I should feel good, free, normal. I don’t, though. All I feel is anger pent up inside me and I don’t know what to do with myself.
So my question is this:Â Is making tiny, harmless slashes across your skin to relieve stress REALLY worse than bottling up all the angst and sadness and hate and rage inside of you and just letting it sit there? Because its not fun, keeping all your emotions on the inside. You just feel confused, empty and useless all the time.
2 comments
I have asked myself the same questions a million times and honestly i think cutting is better in the short term but in the long term is not. when you cut you dont use your coping skills and therefor dont develop as they should and you learn to cut instead of coping and because you dont learn to cope you cant handle life’s problems or learn to solve them. Hope this helps and makes sense.
You feel the way you do because you are not used to coping with you emotions and going trough them it might be hard for some time just try to increase your coping skills and do the best that you can.

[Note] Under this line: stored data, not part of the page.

(* ===== verification/RolloutReplay.v ===== *)
(** * Resuming from a rollout (core/src/session/rollout_reconstruction.rs)

    The log of a session is read from its end: items gather in the segment of
    their turn until the start of the turn is met, then the segment is counted,
    or skipped when a rollback removed it; reading stops once an older item can
    no longer matter.  Modelled is what is restored beside the history itself:
    the checkpoint the history is rebuilt from with the items after it, the
    settings and context of the last turn, the state of the world and the
    context window.  Which message texts are context and which are instructions
    of another agent is an argument, as is the uuid crate. *)

From S2P Require Import Prelude RustStr ResponseItem WorldState.

Definition USIZE_MAX : N := 18446744073709551615.

Definition saturating_add (a b : N) : N := N.min (a + b) USIZE_MAX.

Section replay.
Context {Json Number ToolCall Uuid TurnContextRest : Type}.
Abbreviation Item := (@ResponseItem.ResponseItem Json Number ToolCall).
Abbreviation Envelope := (@ResponseItem.ResponseItemEnvelope Json Number ToolCall).
Abbreviation WorldItem := (@WorldStateItem Number).
Abbreviation World := (@WorldSnapshot Number).
Context (is_contextual_user_message_content is_inter_agent_instruction_content : list ContentItem -> bool).
Context (parse_uuid : str -> option Uuid) (get_version_num : Uuid -> N).

(** ** The log (history/src/lib.rs, protocol/src/protocol.rs) *)

(** The fields of a turn's context that are looked at, and the others. *)
Record TurnContextItem : Type := mkTurnContext {
  context_turn_id : option str;
  context_model : str;
  context_comp_hash : option str;
  context_realtime_active : option bool;
  context_rest : TurnContextRest;
}.

Record CompactedItem : Type := mkCompacted {
  compacted_message : str;
  replacement_history : option (list Envelope);
  window_number : option N;
  first_window_id : option str;
  previous_window_id : option str;
  compacted_window_id : option str;
}.

Inductive EventMsg : Type :=
| ThreadRolledBack (num_turns : N)
| TurnStarted (turn_id : str)
| TurnComplete (turn_id : str)
| TurnAborted (turn_id : option str)
| UserMessage
| OtherEvent.

(** A message between agents comes as the item the model is given of it. *)
Inductive RolloutItem : Type :=
| SessionMeta (context_window_id : option str)
| ItemRecord (envelope : Envelope)
| InterAgentCommunication (model_input : Item)
| Compacted (item : CompactedItem)
| TurnContext (context : TurnContextItem)
| WorldStateRecord (item : WorldItem)
| Event (event : EventMsg)
| OtherRecord.

(** [is_user_turn_boundary] (context_manager/history.rs). *)
Definition is_user_turn_boundary (item : Item) : bool :=
  match item with
  | ResponseItem.AgentMessage _ _ _ _ _ => true
  | ResponseItem.Message _ role content _ _ =>
      bool_decide (role = $"user") && negb (is_contextual_user_message_content content)
      || bool_decide (role = $"assistant") && is_inter_agent_instruction_content content
  | _ => false
  end.

(** ** Segments *)

Record PreviousTurnSettings : Type := mkSettings {
  settings_model : str;
  settings_comp_hash : option str;
  settings_realtime_active : option bool;
}.

Record ReconstructedWindow : Type := mkWindow {
  number : N;
  first_id : option Uuid;
  previous_id : option Uuid;
  window_uuid : option Uuid;
}.

Inductive TurnReferenceContextItem : Type :=
| NeverSet
| Cleared
| Latest (context : TurnContextItem).

Definition is_never_set (r : TurnReferenceContextItem) : bool := match r with NeverSet => true | _ => false end.
Definition is_cleared (r : TurnReferenceContextItem) : bool := match r with Cleared => true | _ => false end.

Record ReplayCheckpoint : Type := mkCheckpoint {
  checkpoint : CompactedItem;
  suffix : list RolloutItem;
}.

Record ActiveReplaySegment : Type := mkSegment {
  turn_id : option str;
  counts_as_user_turn : bool;
  segment_settings : option PreviousTurnSettings;
  segment_reference : TurnReferenceContextItem;
  segment_world : list (@WorldRecord Number);
  segment_base : option ReplayCheckpoint;
  segment_window : option ReconstructedWindow;
}.

Definition default_segment : ActiveReplaySegment := mkSegment None false None NeverSet [] None None.

Definition turn_ids_are_compatible (active item : option str) : bool :=
  match active, item with Some a, Some i => bool_decide (i = a) | _, _ => true end.

Definition parse_uuid_v7 (value : str) : option Uuid :=
  uuid ← parse_uuid value; if (get_version_num uuid =? 7)%N then Some uuid else None.

Definition set_turn_id (id : option str) (s : ActiveReplaySegment) : ActiveReplaySegment :=
  mkSegment (match turn_id s with Some t => Some t | None => id end) (counts_as_user_turn s) (segment_settings s)
    (segment_reference s) (segment_world s) (segment_base s) (segment_window s).

Definition set_user_turn (b : bool) (s : ActiveReplaySegment) : ActiveReplaySegment :=
  mkSegment (turn_id s) (counts_as_user_turn s || b) (segment_settings s) (segment_reference s) (segment_world s)
    (segment_base s) (segment_window s).

Definition push_world (r : @WorldRecord Number) (s : ActiveReplaySegment) : ActiveReplaySegment :=
  mkSegment (turn_id s) (counts_as_user_turn s) (segment_settings s) (segment_reference s) (segment_world s ++ [r])
    (segment_base s) (segment_window s).

Definition compacted_window (item : CompactedItem) : option ReconstructedWindow :=
  number ← window_number item;
  Some (mkWindow number (first_window_id item ≫= parse_uuid_v7) (previous_window_id item ≫= parse_uuid_v7)
          (compacted_window_id item ≫= parse_uuid_v7)).

(** A compaction; [later] are the items after it. *)
Definition see_compacted (item : CompactedItem) (later : list RolloutItem) (s : ActiveReplaySegment) : ActiveReplaySegment :=
  let s := push_world CompactedRecord s in
  mkSegment (turn_id s) (counts_as_user_turn s) (segment_settings s)
    (if is_never_set (segment_reference s) then Cleared else segment_reference s)
    (segment_world s)
    (match segment_base s with
     | Some base => Some base
     | None => if is_some (replacement_history item) then Some (mkCheckpoint item later) else None
     end)
    (match segment_window s with Some w => Some w | None => compacted_window item end).

Definition see_turn_context (context : TurnContextItem) (s : ActiveReplaySegment) : ActiveReplaySegment :=
  let s := set_turn_id (context_turn_id context) s in
  if turn_ids_are_compatible (turn_id s) (context_turn_id context)
  then mkSegment (turn_id s) (counts_as_user_turn s)
         (Some (mkSettings (context_model context) (context_comp_hash context) (context_realtime_active context)))
         (if is_never_set (segment_reference s) then Latest context else segment_reference s)
         (segment_world s) (segment_base s) (segment_window s)
  else s.

(** What an item that neither starts a turn nor rolls back does to the segment
    being gathered. *)
Definition gather (item : RolloutItem) (later : list RolloutItem) (active : option ActiveReplaySegment)
  : option ActiveReplaySegment :=
  let get_or_default := default default_segment active in
  match item with
  | Compacted item => Some (see_compacted item later get_or_default)
  | Event (TurnComplete id) => Some (set_turn_id (Some id) get_or_default)
  | Event (TurnAborted id) =>
      match active, id with
      | Some active, _ => Some (set_turn_id id active)
      | None, Some id => Some (set_turn_id (Some id) default_segment)
      | None, None => None
      end
  | Event UserMessage | InterAgentCommunication _ => Some (set_user_turn true get_or_default)
  | TurnContext context => Some (see_turn_context context get_or_default)
  | WorldStateRecord item => Some (push_world (StateRecord item) get_or_default)
  | ItemRecord envelope => Some (set_user_turn (is_user_turn_boundary (ResponseItem.item envelope)) get_or_default)
  | Event (ThreadRolledBack _) | Event (TurnStarted _) | Event OtherEvent | SessionMeta _ | OtherRecord => active
  end.

(** ** The scan *)

Record Scan : Type := mkScan {
  base_compaction : option ReplayCheckpoint;
  previous_turn_settings : option PreviousTurnSettings;
  reference_context_item : TurnReferenceContextItem;
  world_state_replay : list (@WorldRecord Number);
  window : option ReconstructedWindow;
  pending_rollback_turns : N;
  active_segment : option ActiveReplaySegment;
}.

Definition scan_start : Scan := mkScan None None NeverSet [] None 0 None.

(** [take_while] up to the first compaction. *)
Fixpoint before_compaction (l : list (@WorldRecord Number)) : list WorldItem :=
  match l with
  | StateRecord item :: l => item :: before_compaction l
  | _ => []
  end.

Definition has_context_baseline (s : ActiveReplaySegment) : bool :=
  counts_as_user_turn s || existsb full (before_compaction (segment_world s)).

(** [finalize_active_segment]; the segment is no longer active. *)
Definition finalize_active_segment (segment : ActiveReplaySegment) (s : Scan) : Scan :=
  if (0 <? pending_rollback_turns s)%N
  then mkScan (base_compaction s) (previous_turn_settings s) (reference_context_item s) (world_state_replay s)
         (window s)
         (if counts_as_user_turn segment then pending_rollback_turns s - 1 else pending_rollback_turns s)%N None
  else
    mkScan
      (match base_compaction s with Some b => Some b | None => segment_base segment end)
      (match previous_turn_settings s with
       | Some p => Some p
       | None => if has_context_baseline segment then segment_settings segment else None
       end)
      (if is_never_set (reference_context_item s)
          && (has_context_baseline segment || is_cleared (segment_reference segment))
       then segment_reference segment else reference_context_item s)
      (world_state_replay s ++ segment_world segment)
      (match window s with Some w => Some w | None => segment_window segment end)
      (pending_rollback_turns s) None.

Definition set_active (active : option ActiveReplaySegment) (s : Scan) : Scan :=
  mkScan (base_compaction s) (previous_turn_settings s) (reference_context_item s) (world_state_replay s) (window s)
    (pending_rollback_turns s) active.

Definition add_pending (num_turns : N) (s : Scan) : Scan :=
  mkScan (base_compaction s) (previous_turn_settings s) (reference_context_item s) (world_state_replay s) (window s)
    (saturating_add (pending_rollback_turns s) num_turns) (active_segment s).

(** One item; [later] are the items after it. *)
Definition scan_item (item : RolloutItem) (later : list RolloutItem) (s : Scan) : Scan :=
  match item with
  | Event (ThreadRolledBack num_turns) => add_pending num_turns s
  | Event (TurnStarted id) =>
      match active_segment s with
      | Some segment =>
          if turn_ids_are_compatible (turn_id segment) (Some id) then finalize_active_segment segment s else s
      | None => s
      end
  | item => set_active (gather item later (active_segment s)) s
  end.

(** Older items cannot matter any more. *)
Definition scan_done (s : Scan) : bool :=
  is_some (base_compaction s) && is_some (previous_turn_settings s) && negb (is_never_set (reference_context_item s)).

(** The loop; [older] are the items not seen yet, the last first. *)
Fixpoint scan_loop (older later : list RolloutItem) (s : Scan) : Scan :=
  match older with
  | [] => s
  | item :: older =>
      let s := scan_item item later s in
      if scan_done s then s else scan_loop older (item :: later) s
  end.

Definition finish_scan (s : Scan) : Scan :=
  match active_segment s with Some segment => finalize_active_segment segment s | None => s end.

Definition scan_rollout (items : list RolloutItem) : Scan := finish_scan (scan_loop (rev items) [] scan_start).

(** ** What is restored *)

Definition compacted_item (item : RolloutItem) : option CompactedItem :=
  match item with Compacted item => Some item | _ => None end.

Definition is_compacted (item : RolloutItem) : bool := is_some (compacted_item item).

(** The window of the first session record that has one. *)
Definition session_window (item : RolloutItem) : option ReconstructedWindow :=
  match item with
  | SessionMeta (Some id) => option_map (fun uuid => mkWindow 0 (Some uuid) None (Some uuid)) (parse_uuid_v7 id)
  | _ => None
  end.

Definition initial_window (items : list RolloutItem) : option ReconstructedWindow :=
  if existsb (fun item => match compacted_item item with Some c => is_none (window_number c) | None => false end) items
  then None else head (omap session_window items).

Record RolloutReconstruction : Type := mkReconstruction {
  history_base : option CompactedItem;
  history_suffix : list RolloutItem;
  restored_settings : option PreviousTurnSettings;
  restored_reference : option TurnContextItem;
  world_state_baseline : option World;
  restored_window : ReconstructedWindow;
}.

(** [reconstruct_history_from_rollout], up to the rebuilding of the history
    from its base and the items after it. *)
Definition reconstruct (items : list RolloutItem) : RolloutReconstruction :=
  let s := scan_rollout items in
  let rollout_suffix := match base_compaction s with Some c => suffix c | None => items end in
  let legacy := existsb (fun item => match compacted_item item with
                                     | Some c => is_none (replacement_history c)
                                     | None => false
                                     end) rollout_suffix in
  mkReconstruction (option_map checkpoint (base_compaction s)) rollout_suffix (previous_turn_settings s)
    (match reference_context_item s with
     | Latest context => if legacy then None else Some context
     | NeverSet | Cleared => None
     end)
    (replay_records (rev (world_state_replay s)))
    (match window s with
     | Some w => w
     | None =>
         match initial_window items with
         | Some w => w
         | None => mkWindow (N.min (N.of_nat (length (List.filter is_compacted items))) USIZE_MAX) None None None
         end
     end).

End replay.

I’ll have to agree with gen…
I haven’t often asked myself this, but I don’t particularly see it as that long term solution(if there is one). It’s an action that helps deal with your anger and sadness, but sort of avoids the problem-ish. So like gen said, it’s more about working on your coping skills, rather than just resorting to cutting all the time.
Wish you luck if you decide to quit or not..maybe you’ll learn to deal better if you do, and that’ll give me some motivation myself…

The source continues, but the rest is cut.